Stored data entries:
........
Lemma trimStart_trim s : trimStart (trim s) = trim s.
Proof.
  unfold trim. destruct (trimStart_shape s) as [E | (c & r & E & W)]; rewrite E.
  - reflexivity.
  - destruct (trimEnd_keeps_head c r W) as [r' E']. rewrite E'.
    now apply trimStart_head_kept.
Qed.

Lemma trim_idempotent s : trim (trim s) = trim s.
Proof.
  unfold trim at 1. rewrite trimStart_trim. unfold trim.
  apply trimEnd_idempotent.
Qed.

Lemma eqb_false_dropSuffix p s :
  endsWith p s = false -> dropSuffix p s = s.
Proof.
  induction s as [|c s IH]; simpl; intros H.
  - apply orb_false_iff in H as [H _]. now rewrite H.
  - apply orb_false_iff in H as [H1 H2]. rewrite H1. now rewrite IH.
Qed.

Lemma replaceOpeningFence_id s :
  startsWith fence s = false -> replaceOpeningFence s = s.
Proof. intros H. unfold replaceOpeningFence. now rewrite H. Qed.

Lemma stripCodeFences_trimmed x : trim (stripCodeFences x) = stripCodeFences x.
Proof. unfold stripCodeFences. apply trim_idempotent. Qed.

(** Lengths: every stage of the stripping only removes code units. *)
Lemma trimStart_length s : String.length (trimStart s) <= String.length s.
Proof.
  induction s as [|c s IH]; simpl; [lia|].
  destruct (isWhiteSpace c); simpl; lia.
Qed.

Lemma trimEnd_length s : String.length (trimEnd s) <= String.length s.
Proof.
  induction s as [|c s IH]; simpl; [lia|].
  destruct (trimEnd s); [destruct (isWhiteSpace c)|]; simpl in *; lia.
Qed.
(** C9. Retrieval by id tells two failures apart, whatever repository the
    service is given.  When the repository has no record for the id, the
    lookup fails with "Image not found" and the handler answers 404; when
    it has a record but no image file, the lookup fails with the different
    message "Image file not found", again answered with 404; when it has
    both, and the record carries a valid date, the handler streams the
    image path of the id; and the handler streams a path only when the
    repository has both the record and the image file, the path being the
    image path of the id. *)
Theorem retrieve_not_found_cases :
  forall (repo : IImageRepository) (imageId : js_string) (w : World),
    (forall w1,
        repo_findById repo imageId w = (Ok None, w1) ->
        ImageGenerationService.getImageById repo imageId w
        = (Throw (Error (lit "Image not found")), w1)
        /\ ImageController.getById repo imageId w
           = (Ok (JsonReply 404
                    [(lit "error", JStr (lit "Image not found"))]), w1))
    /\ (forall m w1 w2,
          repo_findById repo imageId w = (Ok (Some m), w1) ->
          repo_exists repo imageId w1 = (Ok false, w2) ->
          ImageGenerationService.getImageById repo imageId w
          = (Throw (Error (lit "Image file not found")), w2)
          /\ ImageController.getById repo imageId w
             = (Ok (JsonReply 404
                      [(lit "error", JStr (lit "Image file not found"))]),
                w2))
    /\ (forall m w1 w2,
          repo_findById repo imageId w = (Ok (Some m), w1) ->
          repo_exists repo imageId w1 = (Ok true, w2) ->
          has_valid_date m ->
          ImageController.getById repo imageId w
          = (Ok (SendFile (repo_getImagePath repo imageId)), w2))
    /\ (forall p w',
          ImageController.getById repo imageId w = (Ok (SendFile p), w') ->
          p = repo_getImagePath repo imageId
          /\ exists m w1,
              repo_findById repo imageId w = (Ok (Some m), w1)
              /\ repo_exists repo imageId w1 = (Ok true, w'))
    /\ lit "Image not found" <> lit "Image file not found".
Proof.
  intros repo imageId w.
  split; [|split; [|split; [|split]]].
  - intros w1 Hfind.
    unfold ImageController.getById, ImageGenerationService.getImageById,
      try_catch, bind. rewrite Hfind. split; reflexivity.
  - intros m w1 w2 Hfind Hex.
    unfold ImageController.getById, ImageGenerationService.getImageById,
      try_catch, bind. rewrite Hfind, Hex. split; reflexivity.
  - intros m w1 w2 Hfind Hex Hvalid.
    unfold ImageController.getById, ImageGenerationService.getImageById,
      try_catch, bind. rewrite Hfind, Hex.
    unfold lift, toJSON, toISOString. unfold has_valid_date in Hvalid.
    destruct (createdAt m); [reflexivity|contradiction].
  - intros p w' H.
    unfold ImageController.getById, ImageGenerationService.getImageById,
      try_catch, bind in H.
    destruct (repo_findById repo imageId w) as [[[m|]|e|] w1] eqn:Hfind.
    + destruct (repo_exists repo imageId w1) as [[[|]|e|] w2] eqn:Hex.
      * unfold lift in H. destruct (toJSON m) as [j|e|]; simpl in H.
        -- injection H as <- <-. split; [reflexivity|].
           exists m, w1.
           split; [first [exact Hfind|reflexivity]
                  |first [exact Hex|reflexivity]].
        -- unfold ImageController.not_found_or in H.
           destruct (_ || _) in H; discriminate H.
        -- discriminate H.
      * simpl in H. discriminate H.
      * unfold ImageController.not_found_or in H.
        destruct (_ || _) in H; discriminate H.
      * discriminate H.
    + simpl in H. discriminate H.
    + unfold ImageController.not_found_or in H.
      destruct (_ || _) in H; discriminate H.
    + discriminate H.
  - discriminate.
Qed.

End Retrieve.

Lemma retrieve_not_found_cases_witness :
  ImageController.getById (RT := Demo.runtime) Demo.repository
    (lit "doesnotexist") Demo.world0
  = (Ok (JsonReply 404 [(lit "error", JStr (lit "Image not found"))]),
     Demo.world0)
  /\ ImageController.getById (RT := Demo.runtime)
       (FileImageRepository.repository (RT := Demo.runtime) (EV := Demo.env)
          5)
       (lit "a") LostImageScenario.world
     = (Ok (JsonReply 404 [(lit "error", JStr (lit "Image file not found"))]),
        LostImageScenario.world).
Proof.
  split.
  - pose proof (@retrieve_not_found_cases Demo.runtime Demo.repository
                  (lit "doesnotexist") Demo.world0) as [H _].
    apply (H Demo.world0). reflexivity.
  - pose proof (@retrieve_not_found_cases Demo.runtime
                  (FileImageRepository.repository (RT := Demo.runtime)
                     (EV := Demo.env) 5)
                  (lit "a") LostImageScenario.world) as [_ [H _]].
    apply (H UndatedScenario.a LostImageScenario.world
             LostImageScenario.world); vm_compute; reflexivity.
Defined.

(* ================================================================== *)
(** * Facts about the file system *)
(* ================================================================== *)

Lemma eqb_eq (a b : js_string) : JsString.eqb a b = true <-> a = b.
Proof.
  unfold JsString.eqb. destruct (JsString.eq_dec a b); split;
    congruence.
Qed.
........
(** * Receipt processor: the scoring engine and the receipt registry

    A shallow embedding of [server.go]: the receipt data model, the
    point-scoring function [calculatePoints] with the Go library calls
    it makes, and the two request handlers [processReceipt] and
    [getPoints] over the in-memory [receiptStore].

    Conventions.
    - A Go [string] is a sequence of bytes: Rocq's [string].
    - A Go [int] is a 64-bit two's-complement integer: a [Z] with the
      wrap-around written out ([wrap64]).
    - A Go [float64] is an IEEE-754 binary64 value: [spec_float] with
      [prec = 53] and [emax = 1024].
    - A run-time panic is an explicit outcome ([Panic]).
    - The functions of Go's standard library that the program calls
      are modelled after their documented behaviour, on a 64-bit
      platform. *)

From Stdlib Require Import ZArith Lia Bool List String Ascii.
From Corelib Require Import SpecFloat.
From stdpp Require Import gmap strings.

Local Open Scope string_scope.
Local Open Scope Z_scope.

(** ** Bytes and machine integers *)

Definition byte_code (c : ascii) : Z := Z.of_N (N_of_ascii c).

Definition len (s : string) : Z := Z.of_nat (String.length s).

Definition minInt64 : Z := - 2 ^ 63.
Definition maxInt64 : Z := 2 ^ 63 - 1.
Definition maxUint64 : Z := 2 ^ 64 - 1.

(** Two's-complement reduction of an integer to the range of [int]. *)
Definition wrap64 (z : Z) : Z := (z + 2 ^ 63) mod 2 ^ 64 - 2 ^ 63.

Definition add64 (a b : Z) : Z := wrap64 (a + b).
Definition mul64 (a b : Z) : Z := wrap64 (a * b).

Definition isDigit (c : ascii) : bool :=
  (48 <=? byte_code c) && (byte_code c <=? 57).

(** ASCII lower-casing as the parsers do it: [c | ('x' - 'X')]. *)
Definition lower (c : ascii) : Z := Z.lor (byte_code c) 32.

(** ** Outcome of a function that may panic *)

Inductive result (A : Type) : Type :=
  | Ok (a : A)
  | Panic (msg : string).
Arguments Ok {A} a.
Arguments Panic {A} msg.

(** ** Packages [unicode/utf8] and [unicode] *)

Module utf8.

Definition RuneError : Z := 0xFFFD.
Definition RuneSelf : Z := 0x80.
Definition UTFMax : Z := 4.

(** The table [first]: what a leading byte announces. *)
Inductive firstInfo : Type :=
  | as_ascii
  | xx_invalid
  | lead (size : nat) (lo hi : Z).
........
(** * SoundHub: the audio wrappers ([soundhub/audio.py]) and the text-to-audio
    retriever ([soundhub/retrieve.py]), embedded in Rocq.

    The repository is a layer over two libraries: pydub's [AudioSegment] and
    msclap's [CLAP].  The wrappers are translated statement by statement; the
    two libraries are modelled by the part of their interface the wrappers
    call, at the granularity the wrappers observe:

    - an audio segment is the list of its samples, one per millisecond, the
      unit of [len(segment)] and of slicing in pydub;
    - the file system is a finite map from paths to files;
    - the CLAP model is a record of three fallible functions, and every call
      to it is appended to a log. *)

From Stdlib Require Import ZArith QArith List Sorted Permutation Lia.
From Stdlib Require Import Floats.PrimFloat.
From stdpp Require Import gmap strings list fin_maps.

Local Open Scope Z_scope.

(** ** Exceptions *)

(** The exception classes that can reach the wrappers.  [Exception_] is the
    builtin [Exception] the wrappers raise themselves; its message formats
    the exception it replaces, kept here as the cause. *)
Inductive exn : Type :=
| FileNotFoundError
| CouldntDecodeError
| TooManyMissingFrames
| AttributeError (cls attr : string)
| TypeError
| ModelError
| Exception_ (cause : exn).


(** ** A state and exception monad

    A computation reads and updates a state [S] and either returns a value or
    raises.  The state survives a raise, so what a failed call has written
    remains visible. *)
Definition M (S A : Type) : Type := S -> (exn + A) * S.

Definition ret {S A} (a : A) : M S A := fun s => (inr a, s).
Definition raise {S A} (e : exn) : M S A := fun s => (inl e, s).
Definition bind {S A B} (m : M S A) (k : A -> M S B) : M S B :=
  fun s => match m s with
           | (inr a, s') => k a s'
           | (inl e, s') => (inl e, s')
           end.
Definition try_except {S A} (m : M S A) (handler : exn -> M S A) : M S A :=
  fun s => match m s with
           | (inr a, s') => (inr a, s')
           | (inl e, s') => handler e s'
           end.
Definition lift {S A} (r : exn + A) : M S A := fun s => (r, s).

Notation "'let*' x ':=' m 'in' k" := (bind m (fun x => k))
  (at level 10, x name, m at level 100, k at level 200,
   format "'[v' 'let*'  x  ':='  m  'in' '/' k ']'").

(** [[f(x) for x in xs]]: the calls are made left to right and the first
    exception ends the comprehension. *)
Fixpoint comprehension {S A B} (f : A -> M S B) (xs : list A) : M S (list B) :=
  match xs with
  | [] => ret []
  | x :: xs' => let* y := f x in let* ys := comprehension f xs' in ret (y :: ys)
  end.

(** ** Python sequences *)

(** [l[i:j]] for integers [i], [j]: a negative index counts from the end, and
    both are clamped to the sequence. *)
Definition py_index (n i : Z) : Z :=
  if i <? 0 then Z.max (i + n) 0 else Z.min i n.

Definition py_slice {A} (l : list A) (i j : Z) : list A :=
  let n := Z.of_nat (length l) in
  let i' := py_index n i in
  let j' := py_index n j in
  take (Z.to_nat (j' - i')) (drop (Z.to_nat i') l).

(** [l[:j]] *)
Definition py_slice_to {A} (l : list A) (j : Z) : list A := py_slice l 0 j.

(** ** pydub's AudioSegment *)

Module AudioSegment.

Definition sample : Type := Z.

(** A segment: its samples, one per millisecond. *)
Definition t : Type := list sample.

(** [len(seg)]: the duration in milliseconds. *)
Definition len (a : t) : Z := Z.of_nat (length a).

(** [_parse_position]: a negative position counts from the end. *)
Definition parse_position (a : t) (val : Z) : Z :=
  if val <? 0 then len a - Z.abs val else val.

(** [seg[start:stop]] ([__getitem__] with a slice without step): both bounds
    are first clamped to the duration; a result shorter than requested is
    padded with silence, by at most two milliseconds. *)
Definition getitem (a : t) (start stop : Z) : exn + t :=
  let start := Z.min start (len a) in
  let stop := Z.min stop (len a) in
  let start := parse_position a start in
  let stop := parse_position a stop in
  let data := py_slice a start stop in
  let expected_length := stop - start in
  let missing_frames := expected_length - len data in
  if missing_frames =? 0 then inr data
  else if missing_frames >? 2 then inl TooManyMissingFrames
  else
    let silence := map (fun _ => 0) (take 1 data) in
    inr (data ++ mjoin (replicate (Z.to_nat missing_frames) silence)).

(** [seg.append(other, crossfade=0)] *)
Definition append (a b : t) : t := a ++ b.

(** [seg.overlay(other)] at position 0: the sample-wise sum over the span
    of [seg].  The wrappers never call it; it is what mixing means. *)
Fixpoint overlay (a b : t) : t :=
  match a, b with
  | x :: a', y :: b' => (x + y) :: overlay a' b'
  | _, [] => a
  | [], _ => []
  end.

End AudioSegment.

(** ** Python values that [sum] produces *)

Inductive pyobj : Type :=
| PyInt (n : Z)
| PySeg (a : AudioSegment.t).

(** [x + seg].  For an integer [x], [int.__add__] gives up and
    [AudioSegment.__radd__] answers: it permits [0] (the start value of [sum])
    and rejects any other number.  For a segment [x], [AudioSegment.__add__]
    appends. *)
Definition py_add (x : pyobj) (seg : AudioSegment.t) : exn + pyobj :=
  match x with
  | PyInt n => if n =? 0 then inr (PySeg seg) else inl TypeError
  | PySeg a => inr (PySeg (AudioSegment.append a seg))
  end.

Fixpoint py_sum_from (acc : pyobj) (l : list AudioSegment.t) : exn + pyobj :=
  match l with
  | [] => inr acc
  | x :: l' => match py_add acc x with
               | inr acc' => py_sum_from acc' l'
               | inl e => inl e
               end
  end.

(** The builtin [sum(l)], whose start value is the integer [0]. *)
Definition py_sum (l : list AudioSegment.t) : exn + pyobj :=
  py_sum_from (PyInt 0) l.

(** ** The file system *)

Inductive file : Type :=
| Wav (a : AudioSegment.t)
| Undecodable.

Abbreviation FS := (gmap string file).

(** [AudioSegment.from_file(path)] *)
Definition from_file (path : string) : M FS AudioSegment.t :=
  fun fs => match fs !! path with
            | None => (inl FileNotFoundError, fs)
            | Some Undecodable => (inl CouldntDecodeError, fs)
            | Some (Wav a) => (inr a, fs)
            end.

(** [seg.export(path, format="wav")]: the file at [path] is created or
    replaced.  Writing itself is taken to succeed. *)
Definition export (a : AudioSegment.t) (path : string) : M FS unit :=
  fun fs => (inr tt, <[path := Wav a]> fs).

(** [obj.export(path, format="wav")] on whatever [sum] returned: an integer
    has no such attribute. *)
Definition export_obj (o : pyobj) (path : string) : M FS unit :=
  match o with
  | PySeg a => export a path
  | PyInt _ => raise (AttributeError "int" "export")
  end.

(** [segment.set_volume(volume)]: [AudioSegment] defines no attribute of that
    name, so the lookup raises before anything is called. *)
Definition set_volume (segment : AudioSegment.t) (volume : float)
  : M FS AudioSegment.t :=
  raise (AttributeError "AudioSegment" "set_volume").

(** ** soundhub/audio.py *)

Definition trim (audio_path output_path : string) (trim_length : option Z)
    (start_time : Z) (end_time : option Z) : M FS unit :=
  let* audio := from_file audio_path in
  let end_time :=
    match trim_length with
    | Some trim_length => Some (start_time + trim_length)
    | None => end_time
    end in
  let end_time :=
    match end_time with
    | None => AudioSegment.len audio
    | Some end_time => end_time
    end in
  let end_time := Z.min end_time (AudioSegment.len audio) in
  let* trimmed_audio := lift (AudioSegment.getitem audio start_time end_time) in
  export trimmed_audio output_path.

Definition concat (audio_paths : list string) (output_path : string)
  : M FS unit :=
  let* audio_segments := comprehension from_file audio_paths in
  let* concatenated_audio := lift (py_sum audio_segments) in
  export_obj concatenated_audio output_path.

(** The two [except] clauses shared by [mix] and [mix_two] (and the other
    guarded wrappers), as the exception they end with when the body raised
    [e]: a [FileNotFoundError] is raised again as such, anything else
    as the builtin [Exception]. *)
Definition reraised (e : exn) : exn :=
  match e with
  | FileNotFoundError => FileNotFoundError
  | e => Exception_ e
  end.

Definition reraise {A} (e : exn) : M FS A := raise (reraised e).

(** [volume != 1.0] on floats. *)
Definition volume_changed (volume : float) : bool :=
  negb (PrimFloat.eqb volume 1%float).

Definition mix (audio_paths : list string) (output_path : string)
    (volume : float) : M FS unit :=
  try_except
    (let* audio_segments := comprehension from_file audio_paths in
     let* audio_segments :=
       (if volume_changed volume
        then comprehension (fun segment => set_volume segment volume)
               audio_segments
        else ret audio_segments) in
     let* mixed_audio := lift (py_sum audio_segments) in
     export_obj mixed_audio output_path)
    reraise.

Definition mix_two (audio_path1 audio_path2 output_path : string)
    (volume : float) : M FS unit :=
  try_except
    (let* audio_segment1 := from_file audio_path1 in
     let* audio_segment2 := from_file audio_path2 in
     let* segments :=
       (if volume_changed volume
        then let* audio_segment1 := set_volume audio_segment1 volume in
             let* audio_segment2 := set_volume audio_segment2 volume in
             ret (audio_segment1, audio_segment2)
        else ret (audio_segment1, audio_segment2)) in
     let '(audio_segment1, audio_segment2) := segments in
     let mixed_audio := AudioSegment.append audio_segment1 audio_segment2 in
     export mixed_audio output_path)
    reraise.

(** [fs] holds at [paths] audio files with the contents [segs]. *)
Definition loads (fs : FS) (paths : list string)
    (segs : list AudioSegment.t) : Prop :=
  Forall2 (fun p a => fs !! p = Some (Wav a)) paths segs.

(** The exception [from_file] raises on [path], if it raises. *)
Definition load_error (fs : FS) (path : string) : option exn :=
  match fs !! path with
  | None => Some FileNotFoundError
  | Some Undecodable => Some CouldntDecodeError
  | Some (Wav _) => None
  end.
........
Task description: From the records above, repeat exactly the lines from the one with "unfold trim at" through the one with "repo_findById repo imageId w = (Ok None, w1)", both included.

Answer box:
  unfold trim at 1. rewrite trimStart_trim. unfold trim.
  apply trimEnd_idempotent.
Qed.

Lemma eqb_false_dropSuffix p s :
  endsWith p s = false -> dropSuffix p s = s.
Proof.
  induction s as [|c s IH]; simpl; intros H.
  - apply orb_false_iff in H as [H _]. now rewrite H.
  - apply orb_false_iff in H as [H1 H2]. rewrite H1. now rewrite IH.
Qed.

Lemma replaceOpeningFence_id s :
  startsWith fence s = false -> replaceOpeningFence s = s.
Proof. intros H. unfold replaceOpeningFence. now rewrite H. Qed.

Lemma stripCodeFences_trimmed x : trim (stripCodeFences x) = stripCodeFences x.
Proof. unfold stripCodeFences. apply trim_idempotent. Qed.

(** Lengths: every stage of the stripping only removes code units. *)
Lemma trimStart_length s : String.length (trimStart s) <= String.length s.
Proof.
  induction s as [|c s IH]; simpl; [lia|].
  destruct (isWhiteSpace c); simpl; lia.
Qed.

Lemma trimEnd_length s : String.length (trimEnd s) <= String.length s.
Proof.
  induction s as [|c s IH]; simpl; [lia|].
  destruct (trimEnd s); [destruct (isWhiteSpace c)|]; simpl in *; lia.
Qed.
(** C9. Retrieval by id tells two failures apart, whatever repository the
    service is given.  When the repository has no record for the id, the
    lookup fails with "Image not found" and the handler answers 404; when
    it has a record but no image file, the lookup fails with the different
    message "Image file not found", again answered with 404; when it has
    both, and the record carries a valid date, the handler streams the
    image path of the id; and the handler streams a path only when the
    repository has both the record and the image file, the path being the
    image path of the id. *)
Theorem retrieve_not_found_cases :
  forall (repo : IImageRepository) (imageId : js_string) (w : World),
    (forall w1,
        repo_findById repo imageId w = (Ok None, w1) ->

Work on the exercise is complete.